__EXERCISE PROMPT__: The lines from the first line of the entries through the line containing "(** C5: on a" are to be repeated exactly, with both of those lines included.

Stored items
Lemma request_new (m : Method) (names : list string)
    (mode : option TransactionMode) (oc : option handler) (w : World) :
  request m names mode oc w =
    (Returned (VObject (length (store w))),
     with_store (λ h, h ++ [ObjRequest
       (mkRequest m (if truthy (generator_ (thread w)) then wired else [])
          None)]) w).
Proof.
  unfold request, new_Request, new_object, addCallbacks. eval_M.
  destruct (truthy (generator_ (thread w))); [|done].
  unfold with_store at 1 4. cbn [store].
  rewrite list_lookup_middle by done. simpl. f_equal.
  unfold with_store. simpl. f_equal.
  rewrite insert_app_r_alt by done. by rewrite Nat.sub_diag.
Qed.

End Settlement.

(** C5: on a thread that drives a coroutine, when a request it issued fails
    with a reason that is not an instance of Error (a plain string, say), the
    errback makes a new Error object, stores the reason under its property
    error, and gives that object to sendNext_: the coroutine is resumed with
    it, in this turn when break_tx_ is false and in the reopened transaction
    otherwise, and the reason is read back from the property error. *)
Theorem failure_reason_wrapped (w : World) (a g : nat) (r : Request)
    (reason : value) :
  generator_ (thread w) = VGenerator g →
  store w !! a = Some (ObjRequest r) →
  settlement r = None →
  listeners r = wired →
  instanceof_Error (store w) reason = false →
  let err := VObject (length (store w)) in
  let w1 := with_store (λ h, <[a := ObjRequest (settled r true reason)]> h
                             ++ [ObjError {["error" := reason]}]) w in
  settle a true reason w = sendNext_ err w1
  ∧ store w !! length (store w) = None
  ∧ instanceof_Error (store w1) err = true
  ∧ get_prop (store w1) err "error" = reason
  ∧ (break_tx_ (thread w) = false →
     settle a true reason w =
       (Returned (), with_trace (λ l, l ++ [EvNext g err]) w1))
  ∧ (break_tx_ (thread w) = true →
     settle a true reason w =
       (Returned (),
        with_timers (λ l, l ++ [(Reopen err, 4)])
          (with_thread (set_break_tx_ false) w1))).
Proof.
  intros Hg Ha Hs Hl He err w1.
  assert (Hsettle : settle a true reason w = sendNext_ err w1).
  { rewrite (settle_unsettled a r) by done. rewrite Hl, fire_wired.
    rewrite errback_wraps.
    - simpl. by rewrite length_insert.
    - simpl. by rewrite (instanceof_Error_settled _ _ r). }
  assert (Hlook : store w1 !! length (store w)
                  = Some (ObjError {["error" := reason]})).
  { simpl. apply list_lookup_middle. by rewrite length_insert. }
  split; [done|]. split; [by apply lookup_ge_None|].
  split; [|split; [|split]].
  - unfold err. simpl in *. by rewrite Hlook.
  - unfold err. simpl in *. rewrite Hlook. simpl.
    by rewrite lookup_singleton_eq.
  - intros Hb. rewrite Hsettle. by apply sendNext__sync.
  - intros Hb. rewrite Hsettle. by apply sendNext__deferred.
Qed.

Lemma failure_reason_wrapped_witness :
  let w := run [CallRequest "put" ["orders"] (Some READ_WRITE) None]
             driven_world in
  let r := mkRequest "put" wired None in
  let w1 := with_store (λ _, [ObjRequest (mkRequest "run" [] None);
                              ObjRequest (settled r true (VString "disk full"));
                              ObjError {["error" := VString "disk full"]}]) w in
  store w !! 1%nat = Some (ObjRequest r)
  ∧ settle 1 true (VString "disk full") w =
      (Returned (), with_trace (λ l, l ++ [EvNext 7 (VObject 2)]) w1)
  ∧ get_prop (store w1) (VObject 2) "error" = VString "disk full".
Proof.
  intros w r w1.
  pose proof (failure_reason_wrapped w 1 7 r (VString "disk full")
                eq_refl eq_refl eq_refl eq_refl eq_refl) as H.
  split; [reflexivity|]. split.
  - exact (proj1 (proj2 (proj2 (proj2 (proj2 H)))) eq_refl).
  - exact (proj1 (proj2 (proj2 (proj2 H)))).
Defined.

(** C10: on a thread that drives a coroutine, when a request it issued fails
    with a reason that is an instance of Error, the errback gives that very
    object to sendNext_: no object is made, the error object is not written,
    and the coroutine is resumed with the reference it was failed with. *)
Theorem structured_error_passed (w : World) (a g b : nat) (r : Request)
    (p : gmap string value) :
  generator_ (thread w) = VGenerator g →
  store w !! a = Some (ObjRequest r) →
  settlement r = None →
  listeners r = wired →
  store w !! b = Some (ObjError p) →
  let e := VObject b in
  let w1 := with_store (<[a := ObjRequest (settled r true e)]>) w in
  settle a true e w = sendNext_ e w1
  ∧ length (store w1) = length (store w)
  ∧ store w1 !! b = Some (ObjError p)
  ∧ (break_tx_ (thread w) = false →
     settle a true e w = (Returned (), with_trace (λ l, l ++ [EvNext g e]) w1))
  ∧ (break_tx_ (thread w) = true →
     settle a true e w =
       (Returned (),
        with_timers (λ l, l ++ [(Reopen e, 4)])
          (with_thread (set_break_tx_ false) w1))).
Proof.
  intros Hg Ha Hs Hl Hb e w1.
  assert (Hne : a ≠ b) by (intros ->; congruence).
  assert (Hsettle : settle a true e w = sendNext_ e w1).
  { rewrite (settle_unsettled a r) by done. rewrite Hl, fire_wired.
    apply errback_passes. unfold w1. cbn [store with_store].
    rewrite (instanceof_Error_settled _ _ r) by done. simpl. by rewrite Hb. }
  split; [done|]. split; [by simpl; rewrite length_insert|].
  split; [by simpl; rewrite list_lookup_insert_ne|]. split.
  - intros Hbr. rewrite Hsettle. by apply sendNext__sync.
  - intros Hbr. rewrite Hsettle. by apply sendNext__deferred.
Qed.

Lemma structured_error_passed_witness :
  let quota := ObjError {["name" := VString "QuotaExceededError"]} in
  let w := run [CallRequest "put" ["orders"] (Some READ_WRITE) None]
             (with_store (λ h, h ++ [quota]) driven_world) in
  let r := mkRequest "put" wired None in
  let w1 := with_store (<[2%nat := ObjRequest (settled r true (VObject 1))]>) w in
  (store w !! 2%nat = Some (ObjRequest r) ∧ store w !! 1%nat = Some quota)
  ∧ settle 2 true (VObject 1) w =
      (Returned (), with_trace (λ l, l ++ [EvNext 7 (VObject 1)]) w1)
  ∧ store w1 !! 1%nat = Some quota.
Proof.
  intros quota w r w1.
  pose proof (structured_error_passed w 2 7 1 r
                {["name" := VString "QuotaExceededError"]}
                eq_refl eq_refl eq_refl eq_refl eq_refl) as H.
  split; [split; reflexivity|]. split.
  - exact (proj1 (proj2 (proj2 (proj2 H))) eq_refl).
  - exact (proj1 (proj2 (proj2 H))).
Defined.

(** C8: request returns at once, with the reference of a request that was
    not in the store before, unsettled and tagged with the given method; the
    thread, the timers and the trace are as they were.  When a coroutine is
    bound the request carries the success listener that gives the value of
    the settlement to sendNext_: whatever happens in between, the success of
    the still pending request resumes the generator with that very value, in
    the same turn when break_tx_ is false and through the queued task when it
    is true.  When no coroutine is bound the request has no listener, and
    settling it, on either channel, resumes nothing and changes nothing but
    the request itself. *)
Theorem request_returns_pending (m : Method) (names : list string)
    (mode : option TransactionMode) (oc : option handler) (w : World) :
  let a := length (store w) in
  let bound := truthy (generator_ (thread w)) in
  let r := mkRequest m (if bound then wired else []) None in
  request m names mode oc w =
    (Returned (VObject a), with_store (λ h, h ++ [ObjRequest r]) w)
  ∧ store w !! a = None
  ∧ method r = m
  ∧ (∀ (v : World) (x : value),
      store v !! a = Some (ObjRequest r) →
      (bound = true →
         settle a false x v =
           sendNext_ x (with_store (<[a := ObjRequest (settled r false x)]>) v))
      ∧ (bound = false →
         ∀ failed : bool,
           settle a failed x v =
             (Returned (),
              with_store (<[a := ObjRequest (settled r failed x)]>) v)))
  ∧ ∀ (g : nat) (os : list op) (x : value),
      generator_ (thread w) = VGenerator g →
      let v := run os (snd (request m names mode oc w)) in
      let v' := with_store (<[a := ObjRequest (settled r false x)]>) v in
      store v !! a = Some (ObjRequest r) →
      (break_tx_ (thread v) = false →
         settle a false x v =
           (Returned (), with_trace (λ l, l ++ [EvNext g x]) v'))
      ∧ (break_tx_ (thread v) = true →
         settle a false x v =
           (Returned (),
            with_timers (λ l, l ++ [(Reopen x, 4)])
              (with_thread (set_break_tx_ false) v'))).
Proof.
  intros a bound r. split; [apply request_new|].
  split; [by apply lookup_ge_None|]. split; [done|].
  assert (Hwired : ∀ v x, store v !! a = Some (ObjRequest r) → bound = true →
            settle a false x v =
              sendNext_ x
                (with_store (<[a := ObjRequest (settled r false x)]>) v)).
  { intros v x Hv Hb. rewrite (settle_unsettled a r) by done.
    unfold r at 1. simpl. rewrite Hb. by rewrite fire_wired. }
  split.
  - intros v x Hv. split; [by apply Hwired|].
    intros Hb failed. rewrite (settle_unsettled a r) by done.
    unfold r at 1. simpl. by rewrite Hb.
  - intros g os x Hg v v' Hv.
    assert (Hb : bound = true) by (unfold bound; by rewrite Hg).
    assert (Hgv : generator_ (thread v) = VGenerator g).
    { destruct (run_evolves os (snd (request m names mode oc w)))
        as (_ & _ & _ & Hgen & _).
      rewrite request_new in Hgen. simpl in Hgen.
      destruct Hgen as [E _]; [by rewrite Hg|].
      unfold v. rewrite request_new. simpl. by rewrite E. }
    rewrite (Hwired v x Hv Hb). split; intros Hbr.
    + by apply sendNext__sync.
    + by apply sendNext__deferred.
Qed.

__RESPONSE TO THIS EXERCISE__:
Lemma request_new (m : Method) (names : list string)
    (mode : option TransactionMode) (oc : option handler) (w : World) :
  request m names mode oc w =
    (Returned (VObject (length (store w))),
     with_store (λ h, h ++ [ObjRequest
       (mkRequest m (if truthy (generator_ (thread w)) then wired else [])
          None)]) w).
Proof.
  unfold request, new_Request, new_object, addCallbacks. eval_M.
  destruct (truthy (generator_ (thread w))); [|done].
  unfold with_store at 1 4. cbn [store].
  rewrite list_lookup_middle by done. simpl. f_equal.
  unfold with_store. simpl. f_equal.
  rewrite insert_app_r_alt by done. by rewrite Nat.sub_diag.
Qed.

End Settlement.

(** C5: on a thread that drives a coroutine, when a request it issued fails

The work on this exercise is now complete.